**THE TASK:**
Give back every record exactly as it reads.

**INFORMATION SHOWN:**
Lemma parse_members_text o acc f rest :
  o <> [] -> Forall (fun kv => reads (snd kv)) o -> wf_obj (acc ++ o)%list ->
  (2 * String.length (join "," (map member_text o)) < f)%nat ->
  parse_members f acc (join "," (map member_text o) +:+ String "}" rest) = Some ((acc ++ o)%list, rest).
Proof.
  intros Hne Ho. revert f acc Hne. induction Ho as [|[k v] o Hv Ho IH]; intros f acc Hne Hwf Hf; [done|]. destruct f as [|f]; [lia|].
  pose proof (obj_define_last _ _ _ _ Hwf) as Hd.
  assert (2 * String.length (json_stringify v) <= String.length (member_text (k, v)) * 2)%nat as Hlv.
  { unfold member_text, json_quote. cbn [fst snd]. rewrite !str_length_app. lia. }
  destruct o as [|kv o]; cbn [map join] in Hf |- *.
  - rewrite parse_member by (done || lia || (simpl; set_solver)). cbn [skip_ws]. replace (json_ws "}") with false by done. by rewrite Hd.
  - rewrite !str_length_app in Hf. cbn [String.length] in Hf. rewrite !string_app_assoc.
    rewrite parse_member by (done || lia || (simpl; set_solver)). cbn [String.append skip_ws]. replace (json_ws ",") with false by done.
    rewrite Hd. assert (acc ++ (k, v) :: kv :: o = (acc ++ [(k, v)]) ++ kv :: o)%list as Ea by by rewrite <- app_assoc.
    rewrite Ea in Hwf |- *. apply IH; [done|done|cbn [map join]; lia].
Qed.

Lemma stringify_obj o : json_stringify (JObj o) = "{" +:+ join "," (map member_text o) +:+ "}".
Proof. cbn [json_stringify]. do 3 f_equal. apply map_ext. by intros [k v]. Qed.

Lemma sendable_reads v : sendable v -> reads v.
Proof.
  induction v as [|b|n|s|l IH|o IH] using json_nested; intros Hv f rest Hf Hr;
    (destruct f as [|f]; [destruct (value_head _ Hv) as (? & ? & E & _); rewrite E in Hf; simpl in Hf; lia|]).
  - done.
  - by destruct b.
  - destruct n as [| |n|]; try done. cbn [json_stringify is_finite sendable] in *. rewrite safe_to_string by done. pose proof (parse_number_text n rest Hv Hr) as Hp.
    destruct (string_of_Z_head n) as (c & s & E & Hc). rewrite E in Hp |- *. cbn [String.append] in *. by rewrite parse_number_value, Hp.
  - cbn [json_stringify]. unfold json_quote. cbn [String.append]. rewrite string_app_assoc.
    rewrite parse_string_value. cbn [String.append]. by rewrite (parse_chars_text s).
  - cbn [sendable] in Hv. rewrite (foldr_and sendable) in Hv.
    cbn [json_stringify] in Hf |- *. rewrite !str_length_app in Hf. cbn [String.length] in Hf. rewrite !string_app_assoc.
    destruct (decide (l = [])) as [->|Hne]; [done|].
    assert (Forall reads l) as Hl. { rewrite list.Forall_forall in *. eauto. }
    pose proof (parse_elements_text l f rest Hne Hl ltac:(lia)) as Hp. cbn [String.append] in *.
    destruct l as [|w l]; [done|]. apply list.Forall_cons_1 in Hv as [Hw _].
    destruct (value_head w Hw) as (c & s & E & Hc).
    assert (exists s', join "," (map json_stringify (w :: l)) = String c s') as [s' Ej].
    { cbn [map join]. rewrite E. destruct (map json_stringify l); eexists; reflexivity. }
    rewrite Ej in Hp |- *. cbn [String.append] in *. by rewrite parse_array_value, Hp.
  - cbn [sendable] in Hv. rewrite (foldr_and (fun kv => unicode (fst kv) /\ sendable (snd kv))) in Hv. destruct Hv as [Hwf Hv].
    rewrite stringify_obj in Hf |- *. rewrite !str_length_app in Hf. cbn [String.length] in Hf. rewrite !string_app_assoc.
    destruct (decide (o = [])) as [->|Hne]; [done|].
    assert (Forall (fun kv => reads (snd kv)) o) as Ho. { rewrite list.Forall_forall in *. naive_solver. }
    pose proof (parse_members_text o [] f rest Hne Ho Hwf ltac:(lia)) as Hp. cbn [String.append app] in *.
    assert (exists s', join "," (map member_text o) = String dquote s') as [s' Ej].
    { destruct o as [|kv o]; [done|]. cbn [map join]. destruct (map member_text o); eexists; reflexivity. }
    rewrite Ej in Hp |- *. cbn [String.append] in *. by rewrite parse_object_value, Hp.
Qed.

**ANSWER:**
Lemma parse_members_text o acc f rest :
  o <> [] -> Forall (fun kv => reads (snd kv)) o -> wf_obj (acc ++ o)%list ->
  (2 * String.length (join "," (map member_text o)) < f)%nat ->
  parse_members f acc (join "," (map member_text o) +:+ String "}" rest) = Some ((acc ++ o)%list, rest).
Proof.
  intros Hne Ho. revert f acc Hne. induction Ho as [|[k v] o Hv Ho IH]; intros f acc Hne Hwf Hf; [done|]. destruct f as [|f]; [lia|].
  pose proof (obj_define_last _ _ _ _ Hwf) as Hd.
  assert (2 * String.length (json_stringify v) <= String.length (member_text (k, v)) * 2)%nat as Hlv.
  { unfold member_text, json_quote. cbn [fst snd]. rewrite !str_length_app. lia. }
  destruct o as [|kv o]; cbn [map join] in Hf |- *.
  - rewrite parse_member by (done || lia || (simpl; set_solver)). cbn [skip_ws]. replace (json_ws "}") with false by done. by rewrite Hd.
  - rewrite !str_length_app in Hf. cbn [String.length] in Hf. rewrite !string_app_assoc.
    rewrite parse_member by (done || lia || (simpl; set_solver)). cbn [String.append skip_ws]. replace (json_ws ",") with false by done.
    rewrite Hd. assert (acc ++ (k, v) :: kv :: o = (acc ++ [(k, v)]) ++ kv :: o)%list as Ea by by rewrite <- app_assoc.
    rewrite Ea in Hwf |- *. apply IH; [done|done|cbn [map join]; lia].
Qed.

Lemma stringify_obj o : json_stringify (JObj o) = "{" +:+ join "," (map member_text o) +:+ "}".
Proof. cbn [json_stringify]. do 3 f_equal. apply map_ext. by intros [k v]. Qed.

Lemma sendable_reads v : sendable v -> reads v.
Proof.
  induction v as [|b|n|s|l IH|o IH] using json_nested; intros Hv f rest Hf Hr;
    (destruct f as [|f]; [destruct (value_head _ Hv) as (? & ? & E & _); rewrite E in Hf; simpl in Hf; lia|]).
  - done.
  - by destruct b.
  - destruct n as [| |n|]; try done. cbn [json_stringify is_finite sendable] in *. rewrite safe_to_string by done. pose proof (parse_number_text n rest Hv Hr) as Hp.
    destruct (string_of_Z_head n) as (c & s & E & Hc). rewrite E in Hp |- *. cbn [String.append] in *. by rewrite parse_number_value, Hp.
  - cbn [json_stringify]. unfold json_quote. cbn [String.append]. rewrite string_app_assoc.
    rewrite parse_string_value. cbn [String.append]. by rewrite (parse_chars_text s).
  - cbn [sendable] in Hv. rewrite (foldr_and sendable) in Hv.
    cbn [json_stringify] in Hf |- *. rewrite !str_length_app in Hf. cbn [String.length] in Hf. rewrite !string_app_assoc.
    destruct (decide (l = [])) as [->|Hne]; [done|].
    assert (Forall reads l) as Hl. { rewrite list.Forall_forall in *. eauto. }
    pose proof (parse_elements_text l f rest Hne Hl ltac:(lia)) as Hp. cbn [String.append] in *.
    destruct l as [|w l]; [done|]. apply list.Forall_cons_1 in Hv as [Hw _].
    destruct (value_head w Hw) as (c & s & E & Hc).
    assert (exists s', join "," (map json_stringify (w :: l)) = String c s') as [s' Ej].
    { cbn [map join]. rewrite E. destruct (map json_stringify l); eexists; reflexivity. }
    rewrite Ej in Hp |- *. cbn [String.append] in *. by rewrite parse_array_value, Hp.
  - cbn [sendable] in Hv. rewrite (foldr_and (fun kv => unicode (fst kv) /\ sendable (snd kv))) in Hv. destruct Hv as [Hwf Hv].
    rewrite stringify_obj in Hf |- *. rewrite !str_length_app in Hf. cbn [String.length] in Hf. rewrite !string_app_assoc.
    destruct (decide (o = [])) as [->|Hne]; [done|].
    assert (Forall (fun kv => reads (snd kv)) o) as Ho. { rewrite list.Forall_forall in *. naive_solver. }
    pose proof (parse_members_text o [] f rest Hne Ho Hwf ltac:(lia)) as Hp. cbn [String.append app] in *.
    assert (exists s', join "," (map member_text o) = String dquote s') as [s' Ej].
    { destruct o as [|kv o]; [done|]. cbn [map join]. destruct (map member_text o); eexists; reflexivity. }
    rewrite Ej in Hp |- *. cbn [String.append] in *. by rewrite parse_object_value, Hp.
Qed.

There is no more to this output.